____ Dataset records

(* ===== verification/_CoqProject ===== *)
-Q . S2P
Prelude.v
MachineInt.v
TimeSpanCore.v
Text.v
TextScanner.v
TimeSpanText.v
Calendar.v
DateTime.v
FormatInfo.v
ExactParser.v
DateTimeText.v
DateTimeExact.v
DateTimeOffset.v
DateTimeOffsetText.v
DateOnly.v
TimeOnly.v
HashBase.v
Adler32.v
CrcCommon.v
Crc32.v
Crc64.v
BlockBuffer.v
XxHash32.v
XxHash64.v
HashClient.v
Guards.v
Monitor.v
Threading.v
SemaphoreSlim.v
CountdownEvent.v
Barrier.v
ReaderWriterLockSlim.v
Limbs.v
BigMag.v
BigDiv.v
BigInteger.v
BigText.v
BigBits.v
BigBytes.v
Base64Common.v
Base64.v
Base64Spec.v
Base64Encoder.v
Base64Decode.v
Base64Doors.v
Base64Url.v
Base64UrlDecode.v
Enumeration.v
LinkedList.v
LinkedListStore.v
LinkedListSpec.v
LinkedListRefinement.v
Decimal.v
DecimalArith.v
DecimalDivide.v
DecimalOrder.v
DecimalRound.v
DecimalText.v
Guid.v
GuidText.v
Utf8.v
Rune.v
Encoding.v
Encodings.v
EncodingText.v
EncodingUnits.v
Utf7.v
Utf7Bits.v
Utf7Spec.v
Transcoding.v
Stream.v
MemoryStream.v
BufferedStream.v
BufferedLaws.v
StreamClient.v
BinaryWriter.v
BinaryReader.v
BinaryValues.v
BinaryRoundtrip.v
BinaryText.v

________

Copy every record above exactly as it is.

(* ===== verification/_CoqProject ===== *)
-Q . S2P
Prelude.v
MachineInt.v
TimeSpanCore.v
Text.v
TextScanner.v
TimeSpanText.v
Calendar.v
DateTime.v
FormatInfo.v
ExactParser.v
DateTimeText.v
DateTimeExact.v
DateTimeOffset.v
DateTimeOffsetText.v
DateOnly.v
TimeOnly.v
HashBase.v
Adler32.v
CrcCommon.v
Crc32.v
Crc64.v
BlockBuffer.v
XxHash32.v
XxHash64.v
HashClient.v
Guards.v
Monitor.v
Threading.v
SemaphoreSlim.v
CountdownEvent.v
Barrier.v
ReaderWriterLockSlim.v
Limbs.v
BigMag.v
BigDiv.v
BigInteger.v
BigText.v
BigBits.v
BigBytes.v
Base64Common.v
Base64.v
Base64Spec.v
Base64Encoder.v
Base64Decode.v
Base64Doors.v
Base64Url.v
Base64UrlDecode.v
Enumeration.v
LinkedList.v
LinkedListStore.v
LinkedListSpec.v
LinkedListRefinement.v
Decimal.v
DecimalArith.v
DecimalDivide.v
DecimalOrder.v
DecimalRound.v
DecimalText.v
Guid.v
GuidText.v
Utf8.v
Rune.v
Encoding.v
Encodings.v
EncodingText.v
EncodingUnits.v
Utf7.v
Utf7Bits.v
Utf7Spec.v
Transcoding.v
Stream.v
MemoryStream.v
BufferedStream.v
BufferedLaws.v
StreamClient.v
BinaryWriter.v
BinaryReader.v
BinaryValues.v
BinaryRoundtrip.v
BinaryText.v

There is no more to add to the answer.